------ Data listing
Lemma inv_turn s s' : (forall f req, Asked f req ∈ log s -> timing_ok (xTiming req)) ->
  inv s -> turn R m s s' -> inv s'.
Proof using jitter_tenth scaled_max.
  intros Hall Hinv Hturn. destruct Hturn as [s f req Hf|s s' f req rest Hcs H|s s' after t Htm H|s s' b Ha Hb H|s f req l1 l2 Hcs|s s' f Hf H|s s' ev Hev H].
  - destruct Hinv as [Hcore Hph]. split; cbn; [by apply core_ask|].
    destruct (ph s); [done|..].
    + destruct Hph as (Hd & Hz & Hrun). split; [done|]. split; [done|]. by apply running_later.
    + destruct Hph as (Hd & Hz & e & els & Hrun). split; [done|]. split; [done|]. exists e, els. by apply running_later.
  - case_bool_decide as Hi.
    + eapply inv_start; [done..| |done]. apply (Hall f). apply (core_calls _ _ _ (inv_core s Hinv)). rewrite Hcs. by left.
    + unfold deliver in H. cbn [HandleEvent] in H. rewrite bool_decide_false in H by done. unfold_sys H.
      rewrite bool_decide_true in H by done. injection H as <-. by destruct s, dat0.
  - by eapply inv_timer.
  - destruct Hinv as [Hcore Hph]. unfold deliver in H. cbn [HandleEvent] in H. unfold onData in H. cbn [ph dat set_active] in H.
    case_bool_decide as Hw; cbn [negb] in H.
    2: { unfold_sys H. rewrite bool_decide_true in H by done. injection H as <-. split; [done|]. cbn. by destruct (ph s). }
    unfold current in Hcore. rewrite Hw in Hph, Hcore. cbn in Hcore. destruct Hph as (Hd & _ & e & els & Hrun).
    destruct (ParseMessage b) as [reply|err|]; [|unfold_sys H; rewrite bool_decide_true in H by done; injection H as <-|done].
    + destruct (Answers _ _ _ _) eqn:Ean; unfold_sys H; rewrite Hw in H; cbn in H; injection H as <-.
      * destruct Hrun as [Hask _ Hs Hfi _]. subst e. apply (inv_idle (calls s) (log s) (from_ (cur (dat s)))); [done|]. right.
        eexists. split; [reflexivity|]. by exists (x (cur (dat s))), (xid (cur (dat s))), els.
      * split; [exact Hcore|]. cbn. split; [done|]. split; [done|]. by exists e, els.
    + rewrite Hw. split; [exact Hcore|]. cbn. split; [done|]. split; [done|]. by exists e, els.
  - destruct Hinv as [Hcore Hph]. split; cbn; [by eapply core_drop|].
    destruct (ph s); [done|..].
    + destruct Hph as (Hd & Hz & Hrun). split; [done|]. split; [done|]. by apply running_later.
    + destruct Hph as (Hd & Hz & e & els & Hrun). split; [done|]. split; [done|]. exists e, els. by apply running_later.
  - destruct Hinv as [Hcore Hph]. unfold deliver in H. cbn [HandleEvent] in H.
    destruct (negb (bool_decide (ph s = Idle)) && bool_decide (f = from_ (cur (dat s)))) eqn:Eq; unfold_sys H.
    + apply andb_true_iff in Eq as [Hi%negb_true_iff%bool_decide_eq_false Hfr%bool_decide_eq_true].
      rewrite bool_decide_false in H by congruence. injection H as <-. unfold current in Hcore. rewrite Hfr.
      assert (core (calls s) [from_ (cur (dat s))] (log s)) as Hcore' by (by destruct (ph s)). clear Hcore. apply (inv_idle (calls s) (log s) (from_ (cur (dat s)))); [exact Hcore'|by left].
    + rewrite bool_decide_true in H by done. injection H as <-. by destruct s, dat0.
  - assert (exists st, s' = mkSys (ph s) (dat s) (timer s) (active s) (calls s) (log s) st) as (st & ->).
    { unfold deliver in H. destruct Hev as [->|[->|[->|(e & ->)]]]; unfold_sys H; rewrite bool_decide_true in H by done;
        injection H as <-; by eexists. }
    by destruct Hinv.
Qed.

Lemma turn_log s s' : turn R m s s' -> exists l, log s' = log s ++ l.
Proof.
  assert (forall st d effs (s0 : sys), exists l, log (fold_left carry effs (enter s0 st d)) = log s0 ++ l) as Hc.
  { intros st d effs s0. assert (forall s1 : sys, exists l, log (fold_left carry effs s1) = log s1 ++ l) as Hgo.
    - induction effs as [|e effs IH]; intros s1; [exists []; by rewrite app_nil_r|]. cbn.
      destruct (IH (carry s1 e)) as (l & ->). destruct e; cbn; rewrite <-?app_assoc; by eexists.
    - destruct (Hgo (enter s0 st d)) as (l & ->). by exists l. }
  assert (forall s0 ev s1, deliver R m s0 ev = Ret s1 -> exists l, log s1 = log s0 ++ l) as Hd.
  { intros s0 ev s1 H. unfold deliver in H. bind_inv H. destruct a as [[st d] effs]. injection H as <-. apply Hc. }
  intros [s0 f req Hf|s0 s1 f req rest Hcs H|s0 s1 after t Htm H|s0 s1 b Ha Hb H|s0 f req l1 l2 Hcs|s0 s1 f Hf H|s0 s1 ev Hev H];
    cbn; try (by eexists).
  - destruct (Hd _ _ _ H) as (l & Hl). case_bool_decide; by exists l.
  - apply (Hd _ _ _ H).
  - apply (Hd _ _ _ H).
  - destruct (Hd _ _ _ H) as (l & Hl). case_match; cbn; rewrite Hl; rewrite <-?app_assoc; by eexists.
  - apply (Hd _ _ _ H).
Qed.
Lemma parse_iaPrefixOption p : iaprefix_wf p -> parseIAPrefix (Data (iaPrefixOption p)) = Ret p.
Proof.
  destruct p as [pl vl [[|v|v z] bits]]; intros (Hp & Hv & Ha & Hb); cbn in Hp, Hv, Ha, Hb; try done.
  destruct Ha as [Ha ->]. destruct (seconds_back pl Hp) as (n & -> & Hn & Sn), (seconds_back vl Hv) as (k & -> & Hk & Sk).
  unfold parseIAPrefix, iaPrefixOption. cbn [Data PreferredLifetime ValidLifetime Prefix_ paddr pbits As16].
  rewrite Sn, Sk. rewrite Z.mod_small by lia. cbn [app].
  replace (_ <? 25) with false by (symmetry; apply Z.ltb_ge; zlen_lia).
  rewrite idx_app_r by zlen_lia. rewrite idx_app_r by zlen_lia. rewrite idx_start, bind_ret by zlen_lia.
  replace (128 <? bits) with false by (symmetry; apply Z.ltb_ge; lia).
  rewrite (slice_app_r _ _ 9 25) by zlen_lia. rewrite (slice_app_r (be 4 k)) by zlen_lia.
  rewrite slice_cons_S by zlen_lia. rewrite (slice_whole (be 16 v)), bind_ret by zlen_lia.
  unfold AddrFromSlice. rewrite zlen_be. change (Z.of_nat 16 =? 4) with false. change (Z.of_nat 16 =? 16) with true. cbn iota.
  rewrite AddrFrom16_be by exact Ha. rewrite (slice_start (be 4 n) _ 0 4), bind_ret by zlen_lia.
  assert (forall m, 0 <= m < 2 ^ 32 -> get 4 (be 4 m) = Ret m) as Hg.
  { intros m Hm. rewrite <- (app_nil_r (be 4 m)). by apply get_be. }
  rewrite Hg, bind_ret by done. rewrite (slice_app_r _ _ 4 8) by zlen_lia. rewrite (slice_start (be 4 k)), bind_ret by zlen_lia.
  rewrite Hg, bind_ret by done. unfold PrefixFrom. cbn [IsValid BitLen WithoutZone].
  by rewrite (proj2 (Z.leb_le 0 bits)), (proj2 (Z.leb_le bits 128)) by lia.
Qed.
------------
--- Assignment ---
Set down, exactly and completely, all of the material.

--- Problem solution ---
Lemma inv_turn s s' : (forall f req, Asked f req ∈ log s -> timing_ok (xTiming req)) ->
  inv s -> turn R m s s' -> inv s'.
Proof using jitter_tenth scaled_max.
  intros Hall Hinv Hturn. destruct Hturn as [s f req Hf|s s' f req rest Hcs H|s s' after t Htm H|s s' b Ha Hb H|s f req l1 l2 Hcs|s s' f Hf H|s s' ev Hev H].
  - destruct Hinv as [Hcore Hph]. split; cbn; [by apply core_ask|].
    destruct (ph s); [done|..].
    + destruct Hph as (Hd & Hz & Hrun). split; [done|]. split; [done|]. by apply running_later.
    + destruct Hph as (Hd & Hz & e & els & Hrun). split; [done|]. split; [done|]. exists e, els. by apply running_later.
  - case_bool_decide as Hi.
    + eapply inv_start; [done..| |done]. apply (Hall f). apply (core_calls _ _ _ (inv_core s Hinv)). rewrite Hcs. by left.
    + unfold deliver in H. cbn [HandleEvent] in H. rewrite bool_decide_false in H by done. unfold_sys H.
      rewrite bool_decide_true in H by done. injection H as <-. by destruct s, dat0.
  - by eapply inv_timer.
  - destruct Hinv as [Hcore Hph]. unfold deliver in H. cbn [HandleEvent] in H. unfold onData in H. cbn [ph dat set_active] in H.
    case_bool_decide as Hw; cbn [negb] in H.
    2: { unfold_sys H. rewrite bool_decide_true in H by done. injection H as <-. split; [done|]. cbn. by destruct (ph s). }
    unfold current in Hcore. rewrite Hw in Hph, Hcore. cbn in Hcore. destruct Hph as (Hd & _ & e & els & Hrun).
    destruct (ParseMessage b) as [reply|err|]; [|unfold_sys H; rewrite bool_decide_true in H by done; injection H as <-|done].
    + destruct (Answers _ _ _ _) eqn:Ean; unfold_sys H; rewrite Hw in H; cbn in H; injection H as <-.
      * destruct Hrun as [Hask _ Hs Hfi _]. subst e. apply (inv_idle (calls s) (log s) (from_ (cur (dat s)))); [done|]. right.
        eexists. split; [reflexivity|]. by exists (x (cur (dat s))), (xid (cur (dat s))), els.
      * split; [exact Hcore|]. cbn. split; [done|]. split; [done|]. by exists e, els.
    + rewrite Hw. split; [exact Hcore|]. cbn. split; [done|]. split; [done|]. by exists e, els.
  - destruct Hinv as [Hcore Hph]. split; cbn; [by eapply core_drop|].
    destruct (ph s); [done|..].
    + destruct Hph as (Hd & Hz & Hrun). split; [done|]. split; [done|]. by apply running_later.
    + destruct Hph as (Hd & Hz & e & els & Hrun). split; [done|]. split; [done|]. exists e, els. by apply running_later.
  - destruct Hinv as [Hcore Hph]. unfold deliver in H. cbn [HandleEvent] in H.
    destruct (negb (bool_decide (ph s = Idle)) && bool_decide (f = from_ (cur (dat s)))) eqn:Eq; unfold_sys H.
    + apply andb_true_iff in Eq as [Hi%negb_true_iff%bool_decide_eq_false Hfr%bool_decide_eq_true].
      rewrite bool_decide_false in H by congruence. injection H as <-. unfold current in Hcore. rewrite Hfr.
      assert (core (calls s) [from_ (cur (dat s))] (log s)) as Hcore' by (by destruct (ph s)). clear Hcore. apply (inv_idle (calls s) (log s) (from_ (cur (dat s)))); [exact Hcore'|by left].
    + rewrite bool_decide_true in H by done. injection H as <-. by destruct s, dat0.
  - assert (exists st, s' = mkSys (ph s) (dat s) (timer s) (active s) (calls s) (log s) st) as (st & ->).
    { unfold deliver in H. destruct Hev as [->|[->|[->|(e & ->)]]]; unfold_sys H; rewrite bool_decide_true in H by done;
        injection H as <-; by eexists. }
    by destruct Hinv.
Qed.

Lemma turn_log s s' : turn R m s s' -> exists l, log s' = log s ++ l.
Proof.
  assert (forall st d effs (s0 : sys), exists l, log (fold_left carry effs (enter s0 st d)) = log s0 ++ l) as Hc.
  { intros st d effs s0. assert (forall s1 : sys, exists l, log (fold_left carry effs s1) = log s1 ++ l) as Hgo.
    - induction effs as [|e effs IH]; intros s1; [exists []; by rewrite app_nil_r|]. cbn.
      destruct (IH (carry s1 e)) as (l & ->). destruct e; cbn; rewrite <-?app_assoc; by eexists.
    - destruct (Hgo (enter s0 st d)) as (l & ->). by exists l. }
  assert (forall s0 ev s1, deliver R m s0 ev = Ret s1 -> exists l, log s1 = log s0 ++ l) as Hd.
  { intros s0 ev s1 H. unfold deliver in H. bind_inv H. destruct a as [[st d] effs]. injection H as <-. apply Hc. }
  intros [s0 f req Hf|s0 s1 f req rest Hcs H|s0 s1 after t Htm H|s0 s1 b Ha Hb H|s0 f req l1 l2 Hcs|s0 s1 f Hf H|s0 s1 ev Hev H];
    cbn; try (by eexists).
  - destruct (Hd _ _ _ H) as (l & Hl). case_bool_decide; by exists l.
  - apply (Hd _ _ _ H).
  - apply (Hd _ _ _ H).
  - destruct (Hd _ _ _ H) as (l & Hl). case_match; cbn; rewrite Hl; rewrite <-?app_assoc; by eexists.
  - apply (Hd _ _ _ H).
Qed.
Lemma parse_iaPrefixOption p : iaprefix_wf p -> parseIAPrefix (Data (iaPrefixOption p)) = Ret p.
Proof.
  destruct p as [pl vl [[|v|v z] bits]]; intros (Hp & Hv & Ha & Hb); cbn in Hp, Hv, Ha, Hb; try done.
  destruct Ha as [Ha ->]. destruct (seconds_back pl Hp) as (n & -> & Hn & Sn), (seconds_back vl Hv) as (k & -> & Hk & Sk).
  unfold parseIAPrefix, iaPrefixOption. cbn [Data PreferredLifetime ValidLifetime Prefix_ paddr pbits As16].
  rewrite Sn, Sk. rewrite Z.mod_small by lia. cbn [app].
  replace (_ <? 25) with false by (symmetry; apply Z.ltb_ge; zlen_lia).
  rewrite idx_app_r by zlen_lia. rewrite idx_app_r by zlen_lia. rewrite idx_start, bind_ret by zlen_lia.
  replace (128 <? bits) with false by (symmetry; apply Z.ltb_ge; lia).
  rewrite (slice_app_r _ _ 9 25) by zlen_lia. rewrite (slice_app_r (be 4 k)) by zlen_lia.
  rewrite slice_cons_S by zlen_lia. rewrite (slice_whole (be 16 v)), bind_ret by zlen_lia.
  unfold AddrFromSlice. rewrite zlen_be. change (Z.of_nat 16 =? 4) with false. change (Z.of_nat 16 =? 16) with true. cbn iota.
  rewrite AddrFrom16_be by exact Ha. rewrite (slice_start (be 4 n) _ 0 4), bind_ret by zlen_lia.
  assert (forall m, 0 <= m < 2 ^ 32 -> get 4 (be 4 m) = Ret m) as Hg.
  { intros m Hm. rewrite <- (app_nil_r (be 4 m)). by apply get_be. }
  rewrite Hg, bind_ret by done. rewrite (slice_app_r _ _ 4 8) by zlen_lia. rewrite (slice_start (be 4 k)), bind_ret by zlen_lia.
  rewrite Hg, bind_ret by done. unfold PrefixFrom. cbn [IsValid BitLen WithoutZone].
  by rewrite (proj2 (Z.leb_le 0 bits)), (proj2 (Z.leb_le bits 128)) by lia.
Qed.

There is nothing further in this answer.